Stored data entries
• • • • • • •

(** Months by their number from March. *)
Definition month_check (m : Z) : bool :=
  let mp := march_month m in
  (0 <=? mp) && (mp <=? 11) &&
  (if m =? 2 then month_start mp =? 337 else month_start (mp + 1) =? month_start mp + days_in_month 1 m) &&
  ((u32 (u32 (u32 (m - 3) + (if m <? u32 (m - 3) then 12 else 0)) * 62719 + 769)) / 2048 =? month_start mp) &&
  ((if m <? u32 (m - 3) then 1 else 0) =? (if m <=? 2 then 1 else 0)) &&
  (m =? if mp <? 10 then mp + 3 else mp - 9).
Lemma month_checks m : 1 <= m <= 12 -> month_check m = true.
Proof.
  intros. assert (forallb month_check [1; 2; 3; 4; 5; 6; 7; 8; 9; 10; 11; 12] = true) as Hall by (vm_compute; reflexivity).
  rewrite forallb_forall in Hall. apply Hall. cbn. lia.
Qed.
Lemma march_month_range m : 1 <= m <= 12 -> 0 <= march_month m <= 11.
Proof. unfold march_month. intros. destruct (Z.leb_spec m 2); lia. Qed.
Lemma march_month_inj m m' : 1 <= m <= 12 -> 1 <= m' <= 12 -> march_month m = march_month m' -> m = m'.
Proof. unfold march_month. intros. destruct (Z.leb_spec m 2), (Z.leb_spec m' 2); lia. Qed.
Lemma month_start_mono mp mp' : mp <= mp' -> month_start mp <= month_start mp'.
Proof. unfold month_start. intros. euclid. Qed.
Lemma month_end y m : 1 <= m <= 12 -> m <> 2 -> month_start (march_month m + 1) = month_start (march_month m) + days_in_month y m.
Proof.
  intros Hm H2. assert (days_in_month y m = days_in_month 1 m) as -> by (unfold days_in_month; by rewrite (proj2 (Z.eqb_neq m 2))).
  pose proof (month_checks m Hm) as Hc. unfold month_check in Hc. rewrite (proj2 (Z.eqb_neq m 2)) in Hc by done. lia.
Qed.

(** A day belongs to the year and the month it is counted in. *)
Lemma day_in_month y m d : calendar_day y m d ->
  month_start (march_month m) <= month_start (march_month m) + d - 1 /\
  (march_month m < 11 -> month_start (march_month m) + d - 1 < month_start (march_month m + 1)) /\
  month_start (march_month m) + d - 1 < year_start (march_year y m + 1) - year_start (march_year y m).
Proof.
  intros (Hm & Hd). split; [lia|]. rewrite year_length. destruct (Z.eq_dec m 2) as [->|H2].
  - change (march_month 2) with 11. change (march_year y 2) with (y - 1). change (days_in_month y 2) with (if is_leap y then 29 else 28) in Hd.
    change (month_start 11) with 337. replace (y - 1 + 1) with y by lia. destruct (is_leap y); lia.
  - pose proof (month_end y m Hm H2). split; [lia|].
    assert (march_month m <= 10) by (unfold march_month; destruct (Z.leb_spec m 2); lia).
    pose proof (month_start_mono (march_month m + 1) 11 ltac:(lia)) as Hs. change (month_start 11) with 337 in Hs. destruct (is_leap _); lia.
Qed.

Lemma interval_unique (f : Z -> Z) a b n :
  (forall x y, x <= y -> f x <= f y) -> f a <= n < f (a + 1) -> f b <= n < f (b + 1) -> a = b.
Proof.
  intros Hf Ha Hb. destruct (Z.lt_trichotomy a b) as [Hlt|[->|Hlt]]; [|done|].
  - specialize (Hf (a + 1) b ltac:(lia)). lia.
  - specialize (Hf (b + 1) a ltac:(lia)). lia.
Qed.

Lemma day_number_inj y m d y' m' d' :
  calendar_day y m d -> calendar_day y' m' d' -> day_number y m d = day_number y' m' d' -> (y, m, d) = (y', m', d').
Proof.
  unfold day_number. intros Hc Hc' Heq. destruct (day_in_month _ _ _ Hc) as (H1 & H2 & H3), (day_in_month _ _ _ Hc') as (H1' & H2' & H3').
  destruct Hc as [Hm Hd], Hc' as [Hm' Hd']. pose proof (march_month_range m Hm). pose proof (march_month_range m' Hm').
  assert (0 <= month_start (march_month m) /\ 0 <= month_start (march_month m')) as [? ?].
  { split; (etrans; [|apply (month_start_mono 0); lia]); done. }
  assert (march_year y m = march_year y' m') as Hy.
  { apply (interval_unique year_start _ _ (day_number y m d)); [apply year_start_mono|unfold day_number; lia..]. }
  rewrite Hy in Heq. assert (month_start (march_month m) + d = month_start (march_month m') + d') as Hmd by lia.
  assert (march_month m = march_month m') as Hmm.
  { destruct (Z.lt_trichotomy (march_month m) (march_month m')) as [Hlt|[->|Hlt]]; [|done|].
    - pose proof (month_start_mono (march_month m + 1) (march_month m') ltac:(lia)). lia.
    - pose proof (month_start_mono (march_month m' + 1) (march_month m) ltac:(lia)). lia. }
  rewrite Hmm in Hmd. apply march_month_inj in Hmm as ->; [|done..]. unfold march_year in Hy. destruct (m' <=? 2); repeat f_equal; lia.
Qed.

(** The year of a day of the cycle. *)
Definition year_of_era (doe : Z) : Z := (doe - doe / 1460 + doe / 36524 - doe / 146096) / 365.
Definition year_check (y : Z) : bool := (year_of_era (year_start y) =? y) && (year_of_era (year_start (y + 1) - 1) =? y).
Lemma year_checks y : 0 <= y < 400 -> year_check y = true.
Proof.
  intros. assert (forallb year_check (seqZ 0 400) = true) as Hall by (vm_compute; reflexivity).
  rewrite forallb_forall in Hall. apply Hall. apply list_elem_of_In, elem_of_seqZ. lia.
Qed.
Lemma year_of_era_mono a b : 0 <= a -> a <= b -> b < 146097 -> year_of_era a <= year_of_era b.
Proof.
  intros. unfold year_of_era. apply Z.div_le_mono; [lia|].
  assert (b / 1460 - a / 1460 <= b - a) by euclid. destruct (Z.eq_dec b 146096) as [->|].
  - change (146096 / 1460) with 100 in *. change (146096 / 36524) with 4. change (146096 / 146096) with 1.
    destruct (Z.eq_dec a 146096) as [->|]; [done|]. replace (a / 146096) with 0 by euclid. euclid.
  - replace (b / 146096) with 0 by euclid. replace (a / 146096) with 0 by euclid. assert (a / 36524 <= b / 36524) by euclid. lia.
Qed.
Lemma year_exists doe : forall n : nat, 0 <= doe < year_start (Z.of_nat n) -> exists y, 0 <= y < Z.of_nat n /\ year_start y <= doe < year_start (y + 1).
Proof.
  induction n as [|n IH]; intros Hd; [change (year_start (Z.of_nat 0)) with 0 in Hd; lia|]. destruct (Z_lt_le_dec doe (year_start (Z.of_nat n))) as [Hlt|Hge].
  - destruct IH as (y & Hy & ?); [lia|]. exists y. split; [lia|done].
  - exists (Z.of_nat n). split; [lia|]. replace (Z.of_nat n + 1) with (Z.of_nat (S n)) by lia. lia.
Qed.
Lemma year_of_era_spec doe : 0 <= doe < 146097 ->
  0 <= year_of_era doe < 400 /\ year_start (year_of_era doe) <= doe < year_start (year_of_era doe + 1).
Proof.
  intros Hd. destruct (year_exists doe 400) as (y & Hy & Hs); [change (year_start (Z.of_nat 400)) with 146097; lia|].
  assert (year_of_era doe = y) as ->; [|by split].
  pose proof (year_checks y ltac:(lia)) as Hc. unfold year_check in Hc.
  assert (0 <= year_start y) by (pose proof (year_start_mono 0 y ltac:(lia)) as H0; change (year_start 0) with 0 in H0; lia).
  pose proof (year_of_era_mono (year_start y) doe). pose proof (year_of_era_mono doe (year_start (y + 1) - 1)).
  assert (year_start (y + 1) <= 146097) by (change 146097 with (year_start 400); apply year_start_mono; lia). lia.
Qed.

(** The month and day of a day of the year. *)
Definition month_of (doy : Z) : Z := (5 * doy + 2) / 153.
Lemma month_of_spec doy : 0 <= doy <= 365 ->
  0 <= month_of doy <= 11 /\ month_start (month_of doy) <= doy /\ (month_of doy < 11 -> doy < month_start (month_of doy + 1)).
Proof. unfold month_of, month_start. intros. split_and!; euclid. Qed.

Lemma floor_era z : Z.quot (if 0 <=? z then z else z - 146096) 146097 = z / 146097.
Proof. destruct (Z.leb_spec 0 z); euclid. Qed.

Lemma civil_spec z : let '(y, m, d) := civil z in calendar_day y m d /\ day_number y m d = z.
Proof.
  unfold civil. rewrite floor_era. cbv zeta.
  set (era := z / 146097). set (doe := z - era * 146097).
  assert (0 <= doe < 146097) as Hdoe by (subst doe era; euclid).
  change ((doe - doe / 1460 + doe / 36524 - doe / 146096) / 365) with (year_of_era doe).
  destruct (year_of_era_spec doe Hdoe) as (Hyoe & Hs). set (yoe := year_of_era doe) in *. clearbody yoe.
  replace (365 * yoe + yoe / 4 - yoe / 100) with (year_start yoe) by (unfold year_start; rewrite (Z.div_small yoe 400); lia).
  set (doy := doe - year_start yoe). change ((5 * doy + 2) / 153) with (month_of doy).
  rewrite year_length in Hs.
  destruct (month_of_spec doy) as (Hmp & Hlo & Hhi); [subst doy; destruct (is_leap _); lia|]. set (mp := month_of doy) in *. clearbody mp.
  change ((153 * mp + 2) / 5) with (month_start mp).
  set (m := if mp <? 10 then mp + 3 else mp - 9).
  assert (1 <= m <= 12 /\ march_month m = mp) as [Hm Hmm].
  { subst m. unfold march_month. destruct (Z.ltb_spec mp 10); [destruct (Z.leb_spec (mp + 3) 2)|destruct (Z.leb_spec (mp - 9) 2)]; lia. }
  set (y := yoe + era * 400 + (if m <=? 2 then 1 else 0)).
  assert (march_year y m = yoe + 400 * era) as Hy by (subst y; unfold march_year; destruct (m <=? 2); lia).
  split.
  - split; [done|]. split; [lia|]. destruct (Z.eq_dec m 2) as [E2|E2].
    + assert (mp = 11) as -> by (rewrite E2 in Hmm; done). change (month_start 11) with 337 in *.
      assert (is_leap y = is_leap (yoe + 1)) as Hleap.
      { replace y with (yoe + 1 + 4 * (100 * era)) by (rewrite E2 in Hy; unfold march_year in Hy; cbn in Hy; lia).
        unfold is_leap. repeat match goal with |- context [(?a + 4 * (100 * era)) mod ?k] =>
          replace ((a + 4 * (100 * era)) mod k) with (a mod k) by (clear; euclid) end. done. }
      rewrite E2. unfold days_in_month. cbn. rewrite Hleap. destruct (is_leap (yoe + 1)); lia.
    + pose proof (month_end y m Hm E2) as He. rewrite Hmm in He.
      assert (mp < 11) by (rewrite <- Hmm; unfold march_month; destruct (Z.leb_spec m 2); lia). lia.
  - unfold day_number. rewrite Hy, Hmm, year_start_cycle. lia.
Qed.

Lemma next_day_spec y m d : calendar_day y m d ->
  let '(y', m', d') := next_day (y, m, d) in calendar_day y' m' d' /\ day_number y' m' d' = day_number y m d + 1.
Proof.
  intros (Hm & Hd). unfold next_day. destruct (Z.ltb_spec d (days_in_month y m)).
  { split; [split; lia|]. unfold day_number. lia. }
  assert (forall y m, 28 <= days_in_month y m) as Hlen.
  { intros y0 m0. unfold days_in_month. repeat (match goal with |- context [if ?b then _ else _] => destruct b end); lia. }
  destruct (Z.ltb_spec m 12).
  - split; [split; [lia|]; pose proof (Hlen y (m + 1)); lia|].
    unfold day_number. destruct (Z.eq_dec m 2) as [->|E2].
    + change (march_month (2 + 1)) with 0. change (march_month 2) with 11. change (march_year y 2) with (y - 1). change (march_year y (2 + 1)) with y.
      pose proof (year_length (y - 1)) as Hy. replace (y - 1 + 1) with y in Hy by lia. change (month_start 0) with 0. change (month_start 11) with 337.
      change (days_in_month y 2) with (if is_leap y then 29 else 28) in *. destruct (is_leap y); lia.
    + pose proof (month_end y m Hm E2). unfold march_year, march_month in *. destruct (Z.leb_spec m 2), (Z.leb_spec (m + 1) 2); try lia.
      all: replace (m + 1 + 9) with (m + 9 + 1) by lia; replace (m + 1 - 3) with (m - 3 + 1) by lia; lia.
  - assert (m = 12) as -> by lia. split; [split; [lia|]; pose proof (Hlen (y + 1) 1); lia|].
    unfold day_number. change (march_month 1) with 10. change (march_month 12) with 9. change (days_in_month y 12) with 31 in *.
    change (march_year (y + 1) 1) with (y + 1 - 1). change (march_year y 12) with y. replace (y + 1 - 1) with y by lia.
    change (month_start 10) with 306. change (month_start 9) with 275. lia.
Qed.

• • • • • • •

- Aim of the task -
Copy only the entries from the first line to the line with "month_start (march_month m) <= month_start", each exactly as it appears.

- Written solution -
(** Months by their number from March. *)
Definition month_check (m : Z) : bool :=
  let mp := march_month m in
  (0 <=? mp) && (mp <=? 11) &&
  (if m =? 2 then month_start mp =? 337 else month_start (mp + 1) =? month_start mp + days_in_month 1 m) &&
  ((u32 (u32 (u32 (m - 3) + (if m <? u32 (m - 3) then 12 else 0)) * 62719 + 769)) / 2048 =? month_start mp) &&
  ((if m <? u32 (m - 3) then 1 else 0) =? (if m <=? 2 then 1 else 0)) &&
  (m =? if mp <? 10 then mp + 3 else mp - 9).
Lemma month_checks m : 1 <= m <= 12 -> month_check m = true.
Proof.
  intros. assert (forallb month_check [1; 2; 3; 4; 5; 6; 7; 8; 9; 10; 11; 12] = true) as Hall by (vm_compute; reflexivity).
  rewrite forallb_forall in Hall. apply Hall. cbn. lia.
Qed.
Lemma march_month_range m : 1 <= m <= 12 -> 0 <= march_month m <= 11.
Proof. unfold march_month. intros. destruct (Z.leb_spec m 2); lia. Qed.
Lemma march_month_inj m m' : 1 <= m <= 12 -> 1 <= m' <= 12 -> march_month m = march_month m' -> m = m'.
Proof. unfold march_month. intros. destruct (Z.leb_spec m 2), (Z.leb_spec m' 2); lia. Qed.
Lemma month_start_mono mp mp' : mp <= mp' -> month_start mp <= month_start mp'.
Proof. unfold month_start. intros. euclid. Qed.
Lemma month_end y m : 1 <= m <= 12 -> m <> 2 -> month_start (march_month m + 1) = month_start (march_month m) + days_in_month y m.
Proof.
  intros Hm H2. assert (days_in_month y m = days_in_month 1 m) as -> by (unfold days_in_month; by rewrite (proj2 (Z.eqb_neq m 2))).
  pose proof (month_checks m Hm) as Hc. unfold month_check in Hc. rewrite (proj2 (Z.eqb_neq m 2)) in Hc by done. lia.
Qed.

(** A day belongs to the year and the month it is counted in. *)
Lemma day_in_month y m d : calendar_day y m d ->
  month_start (march_month m) <= month_start (march_month m) + d - 1 /\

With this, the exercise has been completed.